WHAT YOU WILL DO:
Reproduce the opening lines of the records exactly, please, stopping after the line that contains "Hb2 E Hw) end.".

THE DATA:

(** from the test of [_stop] on, the machine that is not stopped and has
    nothing in hand records what the sequential loop does *)
Lemma tacacs_life es : forall l l', lp_at l = Checking \/ lp_at l = Receiving -> lp_stop l = false -> LStop ∉ es ->
  (forall b, LStart b ∉ es) -> loop_run l es = Some l' -> (forall i, lp_at l' <> Working i) ->
  lp_st l' = fst (tacacs_serve (accepts es) (lp_st l)).
Proof.
  induction es as [es IH] using (induction_ltof1 _ (@length _)); unfold ltof in IH.
  intros l l' Ha Hp Hn Hb E Hw. destruct es as [|e es]; [by injection E as <-|]. cbn [loop_run] in E.
  apply not_elem_of_cons in Hn as [He Hn]. assert (forall b, LStart b ∉ es) as Hb' by (intros b H; by apply (Hb b), list_elem_of_further).
  destruct Ha as [Ha|Ha]; destruct e as [b| | |[[a o]| |]|]; unfold life_step in E; rewrite ?Ha in E; try done.
  - rewrite Hp in E. exact (IH es ltac:(simpl; lia) (at_ Receiving l) l' (or_intror eq_refl) Hp Hn Hb' E Hw).
  - cbn [loop_run] in E. destruct es as [|e2 es]; [injection E as <-; by destruct (Hw (a, o))|].
    apply not_elem_of_cons in Hn as [He2 Hn2]. cbn [loop_run] in E. destruct e2 as [b| | |[]|]; unfold life_step in E; cbn [lp_at] in E; try done.
    assert (forall b, LStart b ∉ es) as Hb2 by (intros b H; by apply (Hb' b), list_elem_of_further).
    cbn [accepts omap list_omap]. fold (accepts es). cbn [process tacacs_listener fst snd enrol lp_st lp_open] in E.
    destruct o as [data|x|]; cbn in E.
    + match type of E with loop_run ?l1 _ = _ => exact (IH es ltac:(simpl; lia) l1 l' (or_introl eq_refl) Hp Hn2 Hb2 E Hw) end.
    + destruct es as [|e3 es]; [by injection E as <-|]. cbn [loop_run] in E. destruct e3 as [b| | |[]|]; unfold life_step in E; cbn [lp_at] in E; try done.
      * by destruct (Hb2 b); left.
      * by apply not_elem_of_cons in Hn2 as [].
    + destruct es as [|e3 es]; [by injection E as <-|]. cbn [loop_run] in E. destruct e3 as [b| | |[]|]; unfold life_step in E; cbn [lp_at] in E; try done.
      * by destruct (Hb2 b); left.
      * by apply not_elem_of_cons in Hn2 as [].
  - exact (IH es ltac:(simpl; lia) (at_ Checking l) l' (or_introl eq_refl) Hp Hn Hb' E Hw).
  - cbn [accepts omap list_omap tacacs_serve]. destruct es as [|e3 es]; [by injection E as <-|]. cbn [loop_run] in E.
    destruct e3 as [b| | |[]|]; unfold life_step in E; cbn [lp_at at_] in E; try done.
    + by destruct (Hb' b); left.
    + by apply not_elem_of_cons in Hn as [].
Qed.

(** ** [PacketCollector] *)

Section Collector.
Context `{Device} `{!Nic}.

Record PacketCollector := mkColl { pc_iface : string; pc_bpf : option string; pc_on : bool; pc_packets : list pkt }.
Definition packet_collector (iface : string) (bpf : option string) (inbound : bool) : PacketCollector :=
  mkColl iface (collector_bpf bpf inbound) false [].
Definition collector_start : OM PacketCollector unit :=
  let! c := oget in
  owhen scapy
    (omod (fun c => mkColl (pc_iface c) (pc_bpf c) true (pc_packets c)) ;!;
     olift (nic_do (fun d => (tt, sniff_start (pc_iface c) (pc_bpf c) d)) ;;; sleep 400)).
Definition collector_stop : OM PacketCollector unit :=
  let! c := oget in
  owhen (pc_on c)
    (olift (sleep 300) ;!;
     let! l := olift (nic_do sniff_stop) in
     omod (fun c => mkColl (pc_iface c) (pc_bpf c) false l)).
Definition erspan_collector (iface : string) : PacketCollector := packet_collector iface (Some "proto gre") true.

(** a stopped collector keeps its packets when it is stopped again *)
Lemma collector_stop_once c w u c' w' : collector_stop c w = (Val (Val u, c'), w') -> collector_stop c' w' = (Val (Val tt, c'), w').
Proof.
  unfold collector_stop, obnd, oget, owhen, omod, olift, oret, ret, nic_do, sleep, bind. cbn.
  destruct (pc_on c) eqn:Ec.
  - destruct (sniff_stop _) as [l d]. intros. by simplify_eq.
  - intros. simplify_eq. by rewrite Ec.
Qed.
End Collector.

PROBLEM SOLUTION:
(** from the test of [_stop] on, the machine that is not stopped and has
    nothing in hand records what the sequential loop does *)
Lemma tacacs_life es : forall l l', lp_at l = Checking \/ lp_at l = Receiving -> lp_stop l = false -> LStop ∉ es ->
  (forall b, LStart b ∉ es) -> loop_run l es = Some l' -> (forall i, lp_at l' <> Working i) ->
  lp_st l' = fst (tacacs_serve (accepts es) (lp_st l)).
Proof.
  induction es as [es IH] using (induction_ltof1 _ (@length _)); unfold ltof in IH.
  intros l l' Ha Hp Hn Hb E Hw. destruct es as [|e es]; [by injection E as <-|]. cbn [loop_run] in E.
  apply not_elem_of_cons in Hn as [He Hn]. assert (forall b, LStart b ∉ es) as Hb' by (intros b H; by apply (Hb b), list_elem_of_further).
  destruct Ha as [Ha|Ha]; destruct e as [b| | |[[a o]| |]|]; unfold life_step in E; rewrite ?Ha in E; try done.
  - rewrite Hp in E. exact (IH es ltac:(simpl; lia) (at_ Receiving l) l' (or_intror eq_refl) Hp Hn Hb' E Hw).
  - cbn [loop_run] in E. destruct es as [|e2 es]; [injection E as <-; by destruct (Hw (a, o))|].
    apply not_elem_of_cons in Hn as [He2 Hn2]. cbn [loop_run] in E. destruct e2 as [b| | |[]|]; unfold life_step in E; cbn [lp_at] in E; try done.
    assert (forall b, LStart b ∉ es) as Hb2 by (intros b H; by apply (Hb' b), list_elem_of_further).
    cbn [accepts omap list_omap]. fold (accepts es). cbn [process tacacs_listener fst snd enrol lp_st lp_open] in E.
    destruct o as [data|x|]; cbn in E.
    + match type of E with loop_run ?l1 _ = _ => exact (IH es ltac:(simpl; lia) l1 l' (or_introl eq_refl) Hp Hn2 Hb2 E Hw) end.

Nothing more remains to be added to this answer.